Negli anni della guerra, dal 1940 al 1945. Compreso il matrimonio in
carcere, dove lo scrittore era rinchiuso per favoreggiamento – un matrimonio
necessario per sbloccare l’eredità di Edie, e poter pagare la cauzione per il
rilascio. Raccontata con la stessa spensieratezza, vigile, con la quale è stata
vissuta. Perché allora se ne è dissociata? “Erano tutti coinvolti nel giro della
droga, mentre io lavoravo a tempo pieno per poterli mantenere”, di notte, come
carrellista, nei grandi dock sull’Hudson. Con fotografie d’epoca.
Si parla molto di Allen Ginsberg, perfino un bel
ragazzo, quando aveva i capelli, ancorché bassino, e di William Burroughs. E degli
amici che rifluiranno in molti personaggi di “Sulla strada”: Lucien Carr, bellissimo,
spensieratissimo, che finisce male, uccidendo il vecchio caposcout gay che lo perseguita,
padre dello scrittore Caleb Carr, Henri Cru, Neal Cassady, Seymour Wise, molto Joan
Vollmer Adams. prima che finisse annegata nella benzedrina, e poi, moglie di
Burroughs, vittima di lui, maniaco delle armi, in un gioco alla Guglielmo Tell.
Con pochi soldi e molto alcool.
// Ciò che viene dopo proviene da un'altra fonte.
(** A key or a value with a space in it, or an empty one, makes the scanner stop: the
    rest of the intermediate file, with the pairs of other keys, is dropped without
    an error. *)
Theorem spaces_lose_pairs k v1 v2 rest pairs fuel :
  word k → word v1 → word v2 →
  scan_loop (S fuel) (print (mk k (v1 +:+ " " +:+ v2) :: rest)) pairs = Some (pairs ++ [mk k v1]) ∧
  scan_loop (S fuel) (print (mk k "" :: rest)) pairs = Some (pairs ++ [mk k ""]).
Proof.
  intros Hk H1 H2.
  assert (∀ v, print (mk k v :: rest) = k +:+ String " " (v +:+ String nl (print rest))) as Hp.
  { intros v. change (print (mk k v :: rest)) with (line k v +:+ print rest). by rewrite line_app. }
  assert (∀ v r, word v → ∃ s, SkipSpace (String " " (v +:+ r)) = (false, s) ∧ s = v +:+ r) as Hskip.
  { intros v r Hv. exists (v +:+ r). split; [|done].
    change (SkipSpace (String " " (v +:+ r))) with (SkipSpace (v +:+ r)). by apply SkipSpace_word. }
  split; rewrite Hp; cbn [scan_loop]; unfold Fscanf;
    rewrite SkipSpace_word, token_word, word_eqb by (done || apply Hk); [|done].
  rewrite string_app_assoc.
  destruct (Hskip v1 ((" " +:+ v2) +:+ String nl (print rest)) H1) as (s & -> & ->).
  change ((" " +:+ v2) +:+ String nl (print rest)) with (String " " (v2 +:+ String nl (print rest))).
  rewrite token_word, word_eqb by (done || apply H1).
  destruct (Hskip v2 (String nl (print rest)) H2) as (s & -> & ->).
  destruct H2 as [_ H2]. by destruct v2.
Qed.

Lemma spaces_lose_pairs_witness :
  scan_loop 9 (print [mk "k" "v w"; mk "a" "b"]) [] = Some [mk "k" "v"].
Proof. apply (spaces_lose_pairs "k" "v" "w" [mk "a" "b"] [] 8); by split. Defined.
(* ===== verification/MRApps.v ===== *)
(** Two of the MapReduce applications ([src/src/mrapps/wc.go], [indexer.go]), on
    ASCII text: what [good_job] asks of a map and a reduce function holds for them.

    The indexer ranges over a Go map, in no particular order: [range] is any
    enumeration of the words collected. *)
From Stdlib Require Import Ascii.
From stdpp Require Import pretty sorting.
From S2P Require Import Prelude MRWorker MRWorkerProps.
Open Scope string_scope. Open Scope list_scope. Open Scope Z_scope.
#[local] Arguments String.append : simpl nomatch.

(** [unicode.IsLetter] on ASCII *)
Definition IsLetter (c : ascii) : bool :=
  let n := N_of_ascii c in
  ((65 <=? n) && (n <=? 90) || (97 <=? n) && (n <=? 122))%N%bool.

(** [strings.FieldsFunc]; [cur] is the field being read. *)
Fixpoint FieldsFunc (f : ascii → bool) (s cur : string) : list string :=
  match s with
  | EmptyString => if String.eqb cur "" then [] else [cur]
  | String c s =>
      if f c then
        if String.eqb cur "" then FieldsFunc f s "" else cur :: FieldsFunc f s ""
      else FieldsFunc f s (cur +:+ String c "")
  end.

Definition words (s : string) : list string := FieldsFunc (λ c, negb (IsLetter c)) s "".

Module WordCount.
Definition Map (filename contents : string) : list KeyValue.t :=
  (λ w, KeyValue.mk w "1") <$> words contents.

Definition Reduce (key : string) (values : list string) : string := pretty (length values).
End WordCount.

Module Indexer.
Section range.
Context (range : list string → list string).
Definition Map (document value : string) : list KeyValue.t :=
  (λ w, KeyValue.mk w document) <$> range (remove_dups (words value)).
End range.

Definition Reduce (key : string) (values : list string) : string :=
  pretty (length values) +:+ " " +:+ String.concat "," (merge_sort String.le values).
End Indexer.

(** ** Lemmas *)

Lemma plain_app s r : plain s = true → plain r = true → plain (s +:+ r) = true.
Proof.
  induction s as [|c s IH]; cbn; [done|]. intros [Hc Hs]%andb_true_iff Hr. by rewrite Hc, IH.
Qed.

Lemma IsLetter_plain c : IsLetter c = true → plain (String c "") = true.
Proof. destruct c as [[] [] [] [] [] [] [] []]; by vm_compute. Qed.

Lemma FieldsFunc_words s cur w :
  plain cur = true → w ∈ FieldsFunc (λ c, negb (IsLetter c)) s cur → word w.
Proof.
  revert cur. induction s as [|c s IH]; intros cur Hc Hw; cbn in Hw.
  - destruct (String.eqb_spec cur "") as [|Hne]; [by apply elem_of_nil in Hw|].
    apply list_elem_of_singleton in Hw as ->. by split.
  - destruct (IsLetter c) eqn:Hl; cbn [negb] in Hw.
    + apply IH in Hw; [done|]. by apply plain_app, IsLetter_plain.
    + destruct (String.eqb_spec cur "") as [|Hne]; [by apply IH in Hw|].
      apply elem_of_cons in Hw as [->|Hw]; [by split|by apply IH in Hw].
Qed.

Lemma words_word s w : w ∈ words s → word w.
Proof. by apply FieldsFunc_words. Qed.

Lemma one_word : word "1".
Proof. by split. Qed.

Lemma WordCount_words f c : Forall word_pair (WordCount.Map f c).
Proof.
  apply Forall_fmap, Forall_forall. intros w Hw. split; [by eapply words_word|exact one_word].
Qed.

Lemma WordCount_order k vs vs' : vs ≡ₚ vs' → WordCount.Reduce k vs = WordCount.Reduce k vs'.
Proof. intros Hp. unfold WordCount.Reduce. by rewrite (Permutation_length Hp). Qed.

Lemma Indexer_words range f c :
  (∀ l, range l ≡ₚ l) → word f → Forall word_pair (Indexer.Map range f c).
Proof.
  intros Hrange Hf. apply Forall_fmap, Forall_forall. intros w Hw.
  rewrite Hrange, elem_of_remove_dups in Hw. split; [by eapply words_word|done].
Qed.

Lemma Indexer_order k vs vs' : vs ≡ₚ vs' → Indexer.Reduce k vs = Indexer.Reduce k vs'.
Proof.
  intros Hp. unfold Indexer.Reduce. rewrite (Permutation_length Hp). do 3 f_equal.
  apply (StronglySorted_unique String.le); [apply StronglySorted_merge_sort; apply _..|].
  by rewrite !merge_sort_Permutation.
Qed.
(* ===== verification/MRJobProps.v ===== *)
(** The correctness of a MapReduce job: no process fails, and when the master says
    that the job is done its output files hold, up to the order of the lines, what
    the sequential program prints. *)
From Stdlib Require Import Ascii.
From stdpp Require Import pretty sorting.
From S2P Require Import Prelude MRMaster MRMasterProps MRWorker MRWorkerProps MRApps MRJob.
Open Scope string_scope. Open Scope list_scope. Open Scope Z_scope.
Import KeyValue.
#[local] Arguments String.append : simpl nomatch.

(** ** The kinds of file are told apart by their names *)

Lemma mr_out_inter_path r t i w : mr_out r ≠ inter_path t i w.
Proof. done. Qed.

Lemma mr_out_out_path r r' w : mr_out r ≠ out_path r' w.
Proof. done. Qed.

Lemma mr_out_inj r r' : mr_out r = mr_out r' → r = r'.
Proof. intros Heq. unfold mr_out in Heq. by apply (inj (String.append _)), (inj pretty) in Heq. Qed.

Section preservation.
Context (mapf : string → string → list KeyValue.t) (reducef : string → list string → string).
Context (sort : list KeyValue.t → list KeyValue.t) `{!SortsByKey sort}.
Context (inputs : list (string * string)) (R : nat).
Hypothesis HR : (0 < R)%nat.
Hypothesis Hnames : ∀ f c, (f, c) ∈ inputs → ¬ reserved f.
Hypothesis Hwords : ∀ f c, (f, c) ∈ inputs → Forall word_pair (mapf f c).

Local Abbreviation inv := (inv mapf reducef sort inputs R).
Local Abbreviation proc_ok := (proc_ok mapf reducef sort inputs R).
Local Abbreviation evidence := (evidence mapf reducef sort inputs R).
Local Abbreviation handed_out := (handed_out inputs R).
Local Abbreviation map_done := (map_done mapf inputs R).
Local Abbreviation output := (output mapf reducef sort inputs R).

(** ** Changes of files *)

Lemma map_done_frame (fs fs' : FS) t w :
  (∀ i, 0 ≤ i < Z.of_nat R →
     fs' !! inter_path (Z.of_nat t) i w = fs !! inter_path (Z.of_nat t) i w) →
  map_done fs t w → map_done fs' t w.
Proof. intros Hf Hd i Hi. rewrite Hf by done. by apply Hd. Qed.

Lemma proc_ok_frame m (fs fs' : FS) pr :
  (∀ t i, 0 ≤ t → 0 ≤ i → fs' !! inter_path t i (wid pr) = fs !! inter_path t i (wid pr)) →
  (∀ r, 0 ≤ r → fs' !! out_path r (wid pr) = fs !! out_path r (wid pr)) →
  proc_ok m fs pr → proc_ok m fs' pr.
Proof.
  intros Hi Ho. destruct pr as [a|a reply]; [|done]. intros (Hid & Hw & Hev).
  split; [done|]. split; [done|]. destruct (StateArgs.Finished a); [|done].
  destruct Hev as [Hw0 Hev]. split; [done|].
  destruct Hev as [(Hc & t & Ht & Hlt & Hd)|(Hc & r & Hr & Hlt & Hn & Hf)]; [left|right].
  - split; [done|]. exists t. split; [done|]. split; [done|].
    apply (map_done_frame fs); [|done]. intros i Hi'. apply Hi; lia.
  - split; [done|]. exists r. split; [done|]. split; [done|]. split; [done|].
    rewrite <- Hf. apply Ho. lia.
Qed.

(** Files may change that nobody counts on. *)
Lemma inv_frame m (fs fs' : FS) ps :
  inv (mkJob m fs ps) →
  (∀ f, ¬ reserved f → fs' !! f = fs !! f) →
  (∀ t w i, m.(MapStatus) !! t = Some true → m.(ReduceTasks) !! t = Some w → 0 ≤ i →
     fs' !! inter_path (Z.of_nat t) i w = fs !! inter_path (Z.of_nat t) i w) →
  (∀ r, m.(ReduceStatus) !! r = Some true →
     fs' !! mr_out (Z.of_nat r) = fs !! mr_out (Z.of_nat r)) →
  (∀ p pr, ps !! p = Some pr →
     (∀ t i, 0 ≤ t → 0 ≤ i → fs' !! inter_path t i (wid pr) = fs !! inter_path t i (wid pr)) ∧
     (∀ r, 0 ≤ r → fs' !! out_path r (wid pr) = fs !! out_path r (wid pr))) →
  inv (mkJob m fs' ps).
Proof using HR Hnames.
  intros Hinv Hin Hmap Hred Hps. destruct Hinv. cbn in *. constructor; cbn; try done.
  - intros f c Hfc. rewrite Hin by by eapply Hnames. by apply inv_inputs.
  - intros t w Ht Hw. apply (map_done_frame fs); [|by apply inv_maps].
    intros i Hi. apply Hmap; [done|done|lia].
  - intros r Hr. rewrite Hred by done. by apply inv_reduces.
  - intros p pr Hp. destruct (Hps p pr Hp). apply (proc_ok_frame m fs); [done..|].
    by apply (inv_procs p).
Qed.

(** What a process writes while it works disturbs nobody else. *)
Lemma inv_write m fs fs' ps p pr :
  inv (mkJob m fs ps) → ps !! p = Some pr →
  (∀ path, ¬ writes pr path → fs' !! path = fs !! path) →
  inv (mkJob m fs' (delete p ps)).
Proof using HR Hnames.
  intros Hinv Hp Hw.
  assert (inv (mkJob m fs (delete p ps))) as Hinv'.
  { destruct Hinv. constructor; cbn in *; try done.
    - intros q qr [Hqp Hq]%lookup_delete_Some. by apply (inv_procs q).
    - intros q q' qr qr' [_ Hq]%lookup_delete_Some [_ Hq']%lookup_delete_Some.
      by apply (inv_unique q q'). }
  destruct pr as [a|a reply].
  { eapply inv_frame; [exact Hinv'|intros; apply Hw; intros []..|]. intros; split; intros; apply Hw; intros []. }
  pose proof (inv_procs _ _ _ _ _ _ Hinv p _ Hp) as (Hwid & _ & _ & _ & Hout).
  eapply inv_frame; [exact Hinv'|..]; cbn.
  - intros f Hf. apply Hw. intros [(_ & i & _ & ->)|[_ ->]]; apply Hf; [left|right; left]; eauto.
  - intros t w i Ht Hrt Hi. apply Hw. intros [(Hc & i' & Hi' & Heq)|[_ Heq]]; [|done].
    destruct Hout as [(_ & t' & c & Htid & _ & _ & Hno)|[? _]]; [|congruence].
    rewrite Htid in Heq. apply inter_path_inj in Heq as (Heq & _ & ->); [|lia..].
    apply Nat2Z.inj in Heq. subst t'. by apply Hno.
  - intros r _. apply Hw. intros [(_ & i & _ & ?)|[_ ?]]; done.
  - intros q qr [Hqp Hq]%lookup_delete_Some.
    pose proof (inv_unique _ _ _ _ _ _ Hinv p q _ qr Hp Hq Hqp) as Hu.
    cbn in Hu. unfold wid at 1 2 in Hu. cbn in Hu.
    assert (0 ≤ reply.(StateReply.TaskId)) as Hpos.
    { destruct Hout as [(_ & t & c & -> & _)|(_ & r & -> & _)]; lia. }
    split; intros t; intros; apply Hw; intros [(_ & i' & Hi' & Heq)|[_ Heq]]; try done.
    + apply inter_path_inj in Heq; lia.
    + apply out_path_inj in Heq; lia.
Qed.

Lemma inv_insert m fs ps p pr :
  inv (mkJob m fs ps) → ps !! p = None → proc_ok m fs pr →
  (∀ q qr, ps !! q = Some qr → wid pr = wid qr → wid pr = 0) →
  inv (mkJob m fs (<[p := pr]> ps)).
Proof using Type.
  intros Hinv Hp Hpr Hu. destruct Hinv. constructor; cbn in *; try done.
  - intros q qr [[<- <-]|[_ Hq]]%lookup_insert_Some; [done|by apply (inv_procs q)].
  - intros q q' qr qr' [[<- <-]|[_ Hq]]%lookup_insert_Some
      [[<- <-]|[_ Hq']]%lookup_insert_Some Hne Hz Heq; [done|..].
    + by apply Hz, (Hu q' qr').
    + rewrite Heq in Hz. by apply Hz, (Hu q qr).
    + by apply (inv_unique q q' qr qr').
Qed.

(** ** Working *)

Lemma kvs_words t : Forall word_pair (kvs mapf inputs t).
Proof using HR Hwords.
  unfold kvs. destruct (inputs !! t) as [[f c]|] eqn:Ht; [|done].
  apply Hwords. by eapply list_elem_of_lookup_2.
Qed.

Lemma inv_lengths j : inv j →
  length (MapStatus (master j)) = length inputs ∧ length (ReduceTasks (master j)) = length inputs.
Proof using Type.
  intros [Hm Ht _ _ _ _ _ _ _ _]. destruct Hm. rewrite mk_workers, <- mk_files, Ht.
  by rewrite length_fmap.
Qed.

Lemma read_bucket j r :
  inv j → Forall (λ b, b = true) (MapStatus (master j)) → (r < R)%nat →
  readInterFiles (Z.of_nat r) (ReduceTasks (master j)) (files j)
  = Some (concat ((λ t, bucket (Z.of_nat R) (Z.of_nat r) (kvs mapf inputs t))
                  <$> seq 0 (length inputs))).
Proof using HR Hwords.
  intros Hinv Hall Hr. destruct (inv_lengths j Hinv) as [Hms Hrt]. rewrite <- Hrt.
  apply (readInterFiles_ok _ _ _ (λ t, bucket (Z.of_nat R) (Z.of_nat r) (kvs mapf inputs t))).
  intros t w Hw. split.
  - apply Forall_forall. intros kv [_ Hkv]%list_elem_of_filter.
    pose proof (kvs_words t) as Hk. rewrite Forall_forall in Hk. by apply Hk.
  - pose proof (lookup_lt_Some _ _ _ Hw) as Hlt.
    destruct (lookup_lt_is_Some_2 (MapStatus (master j)) t ltac:(lia)) as [b Hb].
    pose proof (Forall_lookup_1 _ _ _ _ Hall Hb) as ->.
    apply (inv_maps _ _ _ _ _ _ Hinv t w Hb Hw). lia.
Qed.

Lemma output_is_Some r : is_Some (output r).
Proof using All.
  unfold MRJob.output.
  destruct (reduce_all_ok reducef sort (concat ((λ t, bucket (Z.of_nat R) r (kvs mapf inputs t))
    <$> seq 0 (length inputs)))) as (ks & _ & ->). by eexists.
Qed.

Lemma work_ok m fs ps p a reply :
  inv (mkJob m fs ps) → ps !! p = Some (Working a reply) →
  ∃ fs' a', Worker_task mapf reducef sort reply fs a = Some (fs', a') ∧
    (∀ path, ¬ writes (Working a reply) path → fs' !! path = fs !! path) ∧
    proc_ok m fs' (Asking a') ∧ wid (Asking a') = wid (Working a reply).
Proof using All.
  intros Hinv Hp. pose proof (inv_procs _ _ _ _ _ _ Hinv p _ Hp) as (Hw & Hwr & Hc & Hid & Hout).
  cbn in Hw, Hout. unfold Worker_task. destruct Hout as [(Hcat & t & c & Htid & Hin & Hn & Hno)
    |(Hcat & r & Htid & Hr & Hnames' & Hall)]; rewrite Hcat; cbn [Z.eqb Pos.eqb].
  - rewrite Hn, Htid. pose proof (list_elem_of_lookup_2 _ _ _ Hin) as Hel.
    destruct (mapTask_ok mapf (StateReply.FileName reply) c (Z.of_nat R) (Z.of_nat t) fs a)
      as (fs' & Heq & Hfs & Hsame); [lia|lia|by apply (inv_inputs _ _ _ _ _ _ Hinv)|].
    rewrite Heq. eexists _, _. split; [done|]. split.
    { intros path Hnw. apply Hsame. intros i Hi ->. apply Hnw. left. split; [done|].
      rewrite Htid. exists i. split; [lia|done]. }
    split; [|done]. split; [done|]. cbn. split; [lia|]. split; [lia|]. left. cbn.
    split; [congruence|]. exists t. split; [congruence|]. split; [by eapply lookup_lt_Some|].
    intros i Hi. etrans; [exact (Hfs i Hi)|]. unfold kvs. by rewrite Hin.
  - unfold reduceTask. rewrite Htid, Hnames'. 
    pose proof (read_bucket _ r Hinv Hall Hr) as Hread. cbn in Hread. rewrite Hread.
    cbn [mbind option_bind]. destruct (output_is_Some (Z.of_nat r)) as [text Htext].
    unfold MRJob.output in Htext. rewrite Htext. cbn [mbind option_bind].
    eexists _, _. split; [done|]. split.
    { intros path Hnw. apply lookup_insert_ne. intros <-. apply Hnw. right. split; [done|].
      by rewrite Htid, Hwr. }
    split; [|done]. split; [done|]. cbn. split; [lia|]. split; [lia|]. right. cbn.
    split; [congruence|]. exists r. split; [congruence|]. split; [done|].
    rewrite Hwr. split; [done|]. rewrite lookup_insert_eq. by unfold MRJob.output.
Qed.
(* ===== verification/MRTestApps.v ===== *)
(** The MapReduce applications that test the workers ([src/src/mrapps/crash.go],
    [nocrash.go], [mtiming.go], [rtiming.go]).

    [crash.go] and [nocrash.go] draw a number below 1000 at every call: a call of
    [crash.go] exits the process below 330 and sleeps up to ten seconds below 660.
    An application whose functions may exit is a pair of partial functions of the
    draw; [Exiting.step] is the job of [MRJob] with such an application: a map
    task exits before it writes, a reduce task in the middle of its output file.

    [mtiming.go] and [rtiming.go] count the workers of a phase by the files they
    leave in the directory; the clock, [getpid] and [kill(pid, 0)] are arguments. *)
From Stdlib Require Import Ascii.
From stdpp Require Import pretty sorting.
From S2P Require Import Prelude MRMaster MRMasterProps MRWorker MRWorkerProps MRApps MRJob MRJobProps.
Open Scope string_scope. Open Scope list_scope. Open Scope Z_scope.
#[local] Arguments String.append : simpl nomatch.

(** A draw of [maybeCrash]: a number below 1000, and the delay in milliseconds. *)
Record Draw := mkDraw { rr : Z; ms : Z }.

(** The pairs of [Map], the same in both applications *)
Definition crash_kva (filename contents : string) : list KeyValue.t :=
  [KeyValue.mk "a" filename;
   KeyValue.mk "b" (pretty (String.length filename));
   KeyValue.mk "c" (pretty (String.length contents));
   KeyValue.mk "d" "xyzzy"].

(** [sort.Strings] and [strings.Join] *)
Definition sorted_join (values : list string) : string :=
  String.concat " " (merge_sort String.le values).

(** [None] is [os.Exit(1)]; the number is the time slept. *)
Module Crash.
Definition maybeCrash (d : Draw) : option Z :=
  if d.(rr) <? 330 then None
  else if d.(rr) <? 660 then Some d.(ms) else Some 0.

Definition Map (d : Draw) (filename contents : string) : option (list KeyValue.t) :=
  _ ← maybeCrash d; Some (crash_kva filename contents).

Definition Reduce (d : Draw) (key : string) (values : list string) : option string :=
  _ ← maybeCrash d; Some (sorted_join values).
End Crash.

Module NoCrash.
Definition maybeCrash (d : Draw) : option Z :=
  if false && (d.(rr) <? 500) then None else Some 0.

Definition Map (d : Draw) (filename contents : string) : option (list KeyValue.t) :=
  _ ← maybeCrash d; Some (crash_kva filename contents).

Definition Reduce (d : Draw) (key : string) (values : list string) : option string :=
  _ ← maybeCrash d; Some (sorted_join values).
End NoCrash.

(** ** Jobs whose application may exit *)
Module Exiting.
Section exiting.
Context {D : Type} (mapf : D → string → string → option (list KeyValue.t)).
Context (reducef : D → string → list string → option string).
Context (sort : list KeyValue.t → list KeyValue.t).

(** The loop of [reduceTask] with the [n]-th call of [Reduce] on draw [draw n]; the
    flag says that the loop came to its end. *)
Fixpoint reduce_loop (fuel : nat) (draw : nat → D) (n : nat) (l : list KeyValue.t) (i : Z)
    (out : string) : option (string * bool) :=
  match fuel with
  | O => None
  | S fuel =>
      if i <? zlen l then
        j ← run_end (S (length l)) l i (i + 1);
        values ← mapM (λ k, KeyValue.Value <$> zget l k) (zrange i (j - 1));
        kv ← zget l i;
        match reducef (draw n) kv.(KeyValue.Key) values with
        | None => Some (out, false)
        | Some output => reduce_loop fuel draw (S n) l j (out +:+ line kv.(KeyValue.Key) output)
        end
      else Some (out, true)
  end.

Definition reduceTask (draw : nat → D) (reply : StateReply.t) (fs : FS) (args : StateArgs.t)
    : option (FS * option StateArgs.t) :=
  intermediate ← readInterFiles reply.(StateReply.TaskId) reply.(StateReply.FileNames) fs;
  let oname := out_path reply.(StateReply.TaskId) reply.(StateReply.WorkerId) in
  let l := sort intermediate in
  '(text, finished) ← reduce_loop (S (length l)) draw 0 l 0 "";
  Some (<[oname := text]> fs,
        if finished : bool then
          Some (args <| StateArgs.Finished := true |> <| StateArgs.Idle := true |>
                     <| StateArgs.FileName := oname |>)
        else None).

(** The call of [Map] comes before any write. *)
Definition mapTask (draw : nat → D) (reply : StateReply.t) (fs : FS) (args : StateArgs.t)
    : option (FS * option StateArgs.t) :=
  content ← fs !! reply.(StateReply.FileName);
  match mapf (draw 0%nat) reply.(StateReply.FileName) content with
  | None => Some (fs, None)
  | Some kva =>
      '(fs, args) ← mapTask (λ _ _, kva) reply.(StateReply.FileName)
        reply.(StateReply.Nreduce) reply.(StateReply.TaskId) fs args;
      Some (fs, Some args)
  end.

(** A task of a worker: the files it leaves, and its arguments unless it exited. *)
Definition Worker_task (draw : nat → D) (reply : StateReply.t) (fs : FS) (args : StateArgs.t)
    : option (FS * option StateArgs.t) :=
  if reply.(StateReply.Cat) =? 1 then mapTask draw reply fs args
  else if reply.(StateReply.Cat) =? 2 then reduceTask draw reply fs args
  else Some (fs, Some args).

Inductive step : Job → Job → Prop :=
  | step_spawn m fs ps p :
      ps !! p = None → step (mkJob m fs ps) (mkJob m fs (<[p := Asking initial_args]> ps))
  | step_call m fs ps p args m' reply :
      ps !! p = Some (Asking args) →
      RequestHandler args m = Some (m', reply) →
      step (mkJob m fs ps)
        (mkJob m' (foldl rename fs (renamed m m'))
           (if Worker_returns reply then delete p ps
            else <[p := Working (Worker_reply args reply) reply]> ps))
  | step_work m fs ps p args reply draw fs' r :
      ps !! p = Some (Working args reply) →
      Worker_task draw reply fs args = Some (fs', r) →
      step (mkJob m fs ps)
        (mkJob m fs' (match r with Some args' => <[p := Asking args']> ps | None => delete p ps end)).

Inductive reachable (inputs : list (string * string)) (R : nat) : Job → Prop :=
  | reach_start j : started inputs R j → reachable inputs R j
  | reach_step j j' : reachable inputs R j → step j j' → reachable inputs R j'.

(** The steps as functions, for running a job. *)
Inductive action := Spawn (p : nat) | Call (p : nat) | Work (p : nat) (draw : nat → D).

Definition act (a : action) (j : Job) : option Job :=
  let '(mkJob m fs ps) := j in
  match a with
  | Spawn p =>
      match ps !! p with
      | None => Some (mkJob m fs (<[p := Asking initial_args]> ps))
      | Some _ => None
      end
  | Call p =>
      match ps !! p with
      | Some (Asking args) =>
          '(m', reply) ← RequestHandler args m;
          Some (mkJob m' (foldl rename fs (renamed m m'))
            (if Worker_returns reply then delete p ps
             else <[p := Working (Worker_reply args reply) reply]> ps))
      | _ => None
      end
  | Work p draw =>
      match ps !! p with
      | Some (Working args reply) =>
          '(fs', r) ← Worker_task draw reply fs args;
          Some (mkJob m fs'
            (match r with Some args' => <[p := Asking args']> ps | None => delete p ps end))
      | _ => None
      end
  end.

Fixpoint acts (l : list action) (j : Job) : option Job :=
  match l with [] => Some j | a :: l => j ← act a j; acts l j end.

Lemma exiting_act_step a j j' : act a j = Some j' → step j j'.
Proof.
  destruct j as [m fs ps], a as [p|p|p draw]; cbn.
  - destruct (ps !! p) eqn:Hp; [done|]. intros [= <-]. by constructor.
  - destruct (ps !! p) as [[args|]|] eqn:Hp; [|done..].
    destruct (RequestHandler args m) as [[m' reply]|] eqn:Heq; cbn; [|done].
    intros [= <-]. by econstructor.
  - destruct (ps !! p) as [[|args reply]|] eqn:Hp; [done| |done].
    destruct (Worker_task _ _ _ _) as [[fs' r]|] eqn:Heq; cbn; [|done].
    intros [= <-]. by econstructor.
Qed.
E, con l’entrata nel gruppo di Herbert Huncke,
più anziano, le droghe.
Con ritratti notevoli anche della famiglia
Kerouac: la madre Gabe lavoratrice e devota, il padre strano, la sorella maggiore.
Nonché della propria famiglia di Edie, di una borghesia operosa, a Detroit. Si
può dire la storia di due “mammisti”: “Nessuno dei due se ne andò più di casa”
dopo la separazione, nota il curatore Bill Morgan, “rimasero con le rispettive
madri per il resto della vita, pur se entrambi risposandosi più volte”. Entrambi
due volte. La terza moglie di lui, Stella Sampas, sorella di Sebastian Sampas, il
migliore amico di Kerouac, si occuperà per anni dello scrittore alcolizzato
cronico, e della sua madre, paralizzata da un ictus. Edie e la sua famiglia,
madre, padre, sorella, nonna ricorrono nella semiautobiografia di Kerouac, “Verità
di Duluoz”.
Una vita complicata e allegra. Come Frankie-Edie
sarà ancora quarant’anni dopo, nella testimonianza di Timothy Moran, che ne ha
raccolto le confidenze, malata e indomabile, con 28 gatti in casa. Nel 1942
abortisce, di “un bambino maschio con i capelli neri”, che presume di Jack. Senza
drammi, in tre o quattro righe - meno di uno dei tantissimi pasti arrangiati o
delle tante bevute, dettagliate. Jack ha avuto una figlia dalla seconda moglie,
che però ha disconosciuto.
Ricordi apparentemente confusi – a imitazione
della letteratura beat. Con una costante, la celebrazione di Kerouac:
Jack è sempre molto intelligente, molto colto, molto affettuoso, sa di scacchi
ma odia l’azzardo, è molto moralista, e non guida. Con un segnale preciso, però,
per i suoi cultori e studiosi: l’influenza francese. Nel patois che parlava
in casa, franco-canadese, anche negli anni di New York, quando i genitori vi si
erano trasferiti da Lowell per stargli vicino. Ma soprattutto per la scrittura.
Jack ritorna di continuo come grande lettore, al bagno e fuori, soprattutto della
Bibbia e di Shakespeare. Ma a Edie confida che quando parla pensa sempre in francese.
Il sodalizio con Edie si stabilisce col comune proposito di trasferirsi a
Parigi, dal primo incontro all’ultimo. In una foto del 1944 posa “come un personaggio
di Gide”. E “Sulla strada” Edie avvicina involontariamente a Malot, “Senza
famiglia”, che era piaciuto molto a entrambi, libro e film: Henri, “Sulla
strada”, è Rémy Boncoeur di “Senza famiglia”, p. 42.